WHAT NEEDS TO BE DONE:
Repeat exactly, please, the opening lines of the data below, through and including the line where "[tcpRetransmissionHistory] of [tcp.go]: the" sits.

[Saved data entries]
Start of Block
(* ===== verification/Recovery.v ===== *)
(** * Spurious-recovery detection and undo

    [tcpRecoveryUndo], [tcpRecoveryTransportState] and
    [tcpRetransmissionHistory] of [tcp.go]: the checkpoint of a recovery
    episode, Eifel detection by timestamps, DSACK correlation with the ranges
    retransmitted, and the congestion state an undo restores. *)

From stdpp Require Import strings.
From S2P Require Import Prelude SeqNum Rtt Windows Scoreboard Float64 DeliveryRate Congestion.

Definition tcpRetransmissionHistoryLimit : Z := 128.

(** ** Data *)

(** [tcpFRTOState] *)
Inductive tcpFRTOState :=
| tcpFRTOInactive
| tcpFRTOTimeoutPending
| tcpFRTOAwaitingACK
| tcpFRTOProbePending
| tcpFRTOProbeSent
| tcpFRTOFallbackPending.

#[export] Instance tcpFRTOState_eq_dec : EqDecision tcpFRTOState.
Proof. solve_decision. Defined.

Record tcpUndoRange := mkUndoRange {
  ur_sequence : Z;
  ur_end : Z;
  ur_duplicated : bool }.

Record tcpRecoveryTransportState := mkTransport {
  ts_phase : CongestionPhase;
  ts_recoveryPoint : Z;
  ts_rtoRecoveryPoint : Z;
  ts_ecnRecoveryPoint : Z;
  ts_prrPriorFlight : Z;
  ts_prrDelivered : Z;
  ts_prrOut : Z;
  ts_rtoAttempts : Z;
  ts_frtoProbeBudget : Z;
  ts_fastRecovery : bool;
  ts_rtoRecovery : bool;
  ts_frtoState : tcpFRTOState;
  ts_sackRenegingRecovery : bool;
  ts_ecnRecoveryActive : bool;
  ts_captured : bool }.

Definition zeroTransport : tcpRecoveryTransportState :=
  mkTransport CongestionPhaseUnknown 0 0 0 0 0 0 0 0 false false tcpFRTOInactive false false false.

(** The pointer [transport] is [None] while nil. *)
Record tcpRecoveryUndo := mkUndo {
  un_active : bool;
  un_timeout : bool;
  un_eifelChecked : bool;
  un_dsackDisabled : bool;
  un_retransmitTimestamp : Z;
  un_point : Z;
  un_priorThreshold : Z;
  un_priorFlight : Z;
  un_spuriousUndos : Z;
  un_priorSRTT : Z;
  un_priorRTTVar : Z;
  un_ranges : list tcpUndoRange;
  un_transport : option tcpRecoveryTransportState }.
(* ===== verification/LossBasedLaws.v ===== *)
(** * Laws of the loss-based controllers

    The rules by which Reno and CUBIC move window and threshold, the adapter
    over either as a refinement of an abstract sender that follows them, and the
    undo of a spurious recovery. *)

From stdpp Require Import strings.
From S2P Require Import Prelude SeqNum Rtt Windows Scoreboard Float64 FloatBounds DeliveryRate Congestion LossBased Recovery.

(** ** The rules *)

Definition windowOk (s : CongestionState) : Prop :=
  0 <= cs_CongestionWindow s <= tcpMaximumScaledWindow /\ is_u32 (cs_SlowStartThreshold s) /\
  0 <= cs_BytesInFlight s <= tcpMaximumScaledWindow /\ 1 <= cs_MaximumSegmentSize s <= 65535.

(** The threshold after a signal with a floor of so many segments, and the
    window congestion avoidance may reach from a window for acknowledged bytes. *)
Record windowRules := mkRules {
  wr_decrease : forall window flight mss floor : Z, Z;
  wr_growth : forall mss window acknowledged reached : Z, Prop }.

(** RFC 5681: half the flight, and a segment for a window of acknowledged bytes:
    at least its whole bytes, and at most two bytes more for rounding and carried
    credit. *)
Definition renoRules : windowRules :=
  mkRules (fun window flight mss k => Z.max (k * mss) (flight / 2))
    (fun mss window acknowledged reached =>
       Z.min tcpMaximumScaledWindow (window + acknowledged * mss / window) <= reached
         <= window + (acknowledged * mss + window - 1) / window + 1).

(** RFC 9438: seven tenths of the window; growth follows the curve. *)
Definition cubicRules : windowRules :=
  mkRules (fun window flight mss k => Z.max (k * mss) (window * 7 / 10)) (fun _ _ _ _ => True).

Definition decreased (rules : windowRules) (s : CongestionState) (k : Z) : Z :=
  wr_decrease rules (cs_CongestionWindow s) (cs_BytesInFlight s) (cs_MaximumSegmentSize s) k.

(** The bytes of an ACK that slow start spends, and the window it reaches. *)
Definition slowStartBytes (s : CongestionState) (acknowledged : Z) : Z :=
  Z.min acknowledged (Z.max 0 (cs_SlowStartThreshold s - cs_CongestionWindow s)).

Definition slowStartWindow (s : CongestionState) (acknowledged : Z) : Z :=
  Z.min tcpMaximumScaledWindow (cs_CongestionWindow s + slowStartBytes s acknowledged).

(** What an ACK does to the window: nothing below the window limit, else slow
    start up to the threshold, byte for byte, and growth for the bytes left. *)
Definition ackResponse (rules : windowRules) (s : CongestionState) (acknowledged w : Z) : Prop :=
  if negb (congestionWindowLimited (cs_CongestionWindow s) (cs_BytesInFlight s) (cs_MaximumSegmentSize s))
  then w = cs_CongestionWindow s
  else
    slowStartWindow s acknowledged <= w <= tcpMaximumScaledWindow /\
    (slowStartBytes s acknowledged = acknowledged -> w = slowStartWindow s acknowledged) /\
    wr_growth rules (cs_MaximumSegmentSize s) (slowStartWindow s acknowledged) (acknowledged - slowStartBytes s acknowledged) w.
(** ** Properties *)

(** Parsing is safe on arbitrary bytes: it never panics, a packet it returns
    has fields in range, and serialising that packet and parsing again returns
    it unchanged. *)
Theorem ip_parse_safe (be : bool) (packet : list Z) :
  bytes_ok packet ->
  ParseIPPacket be packet <> Panic /\
  (forall p, ParseIPPacket be packet = Ret p ->
     bytes_ok (ip_Payload p) /\ (ipv4Ok p \/ ipv6Ok p) /\
     exists wire, MarshalRawBinary be p = Ret wire /\ ParseIPPacket be wire = Ret p).
Proof.
  intros Hb. unfold ParseIPPacket at 1 2. destruct packet as [|b0 rest]; [done|].
  pose proof (parseIPv4_total be (b0 :: rest) Hb). pose proof (parseIPv6_total (b0 :: rest) Hb).
  unfold MarshalRawBinary.
  destruct (_ =? 4); [split; [done|]|destruct (_ =? 6); [split; [done|]|done]]; intros p Hp.
  - destruct (parseIPv4_wf be _ p Hb Hp) as (W1 & W2 & W3 & W4). split; [done|]. split; [by left|].
    destruct (layout_ipv4 p W1 W2 W4) as [total Hl]. rewrite (wireLayout_raw _ _ Hl).
    cbn [mbind outcome_bind]. destruct W2 as (Ob & Ol & O4 & os & Of).
    pose proof (zlen_nonneg (ip_IPv4Options p)).
    destruct (align4_spec (zlen (ip_IPv4Options p)) ltac:(lia)) as [A1 A2].
    assert (align4 (zlen (ip_IPv4Options p)) = zlen (ip_IPv4Options p)) as Ha by zlia.
    destruct (marshal_ipv4_roundtrip be p (20 + zlen (ip_IPv4Options p))
      (20 + zlen (ip_IPv4Options p) + zlen (ip_Payload p)) os) as [(w & M1 & M2 & M3) _]; try done; [lia|].
    exists w. rewrite M1. split; [done|]. rewrite M3. unfold wireOptions, optionArea.
    rewrite Ha, Z.sub_diag, app_nil_r. by destruct p.
  - destruct (parseIPv6_wf _ p Hb Hp) as (W1 & W2 & W3 & [up W4]). split; [done|]. split; [by right|].
    destruct (layout_ipv6 p up W1 W4 W3) as [total Hl]. rewrite (wireLayout_raw _ _ Hl).
    cbn [mbind outcome_bind]. unfold marshalPublicIPPacket.
    assert (is4 (ip_Source p) = false) as -> by (by destruct W1 as ((s & d & -> & _) & _)).
    cbn [need mbind option_bind]. eexists. split; [reflexivity|]. apply parse_marshal_ipv6; eauto.
Qed.

Definition sampleIPv6 : list Z :=
  [96; 0; 0; 0; 0; 1; 59; 64] ++ replicate 16 1 ++ replicate 16 2 ++ [7].

Lemma ip_parse_safe_witness :
  (exists p, ParseIPPacket true sampleIPv6 = Ret p) /\ ParseIPPacket true sampleIPv6 <> Panic /\
  (forall p, ParseIPPacket true sampleIPv6 = Ret p ->
     bytes_ok (ip_Payload p) /\ (ipv4Ok p \/ ipv6Ok p) /\
     exists wire, MarshalRawBinary true p = Ret wire /\ ParseIPPacket true wire = Ret p).
Proof.
  split; [by eexists; vm_compute|].
  apply (ip_parse_safe true sampleIPv6). repeat constructor; unfold is_u8; lia.
Defined.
End of Block
TASK OUTPUT:
(* ===== verification/Recovery.v ===== *)
(** * Spurious-recovery detection and undo

    [tcpRecoveryUndo], [tcpRecoveryTransportState] and
    [tcpRetransmissionHistory] of [tcp.go]: the checkpoint of a recovery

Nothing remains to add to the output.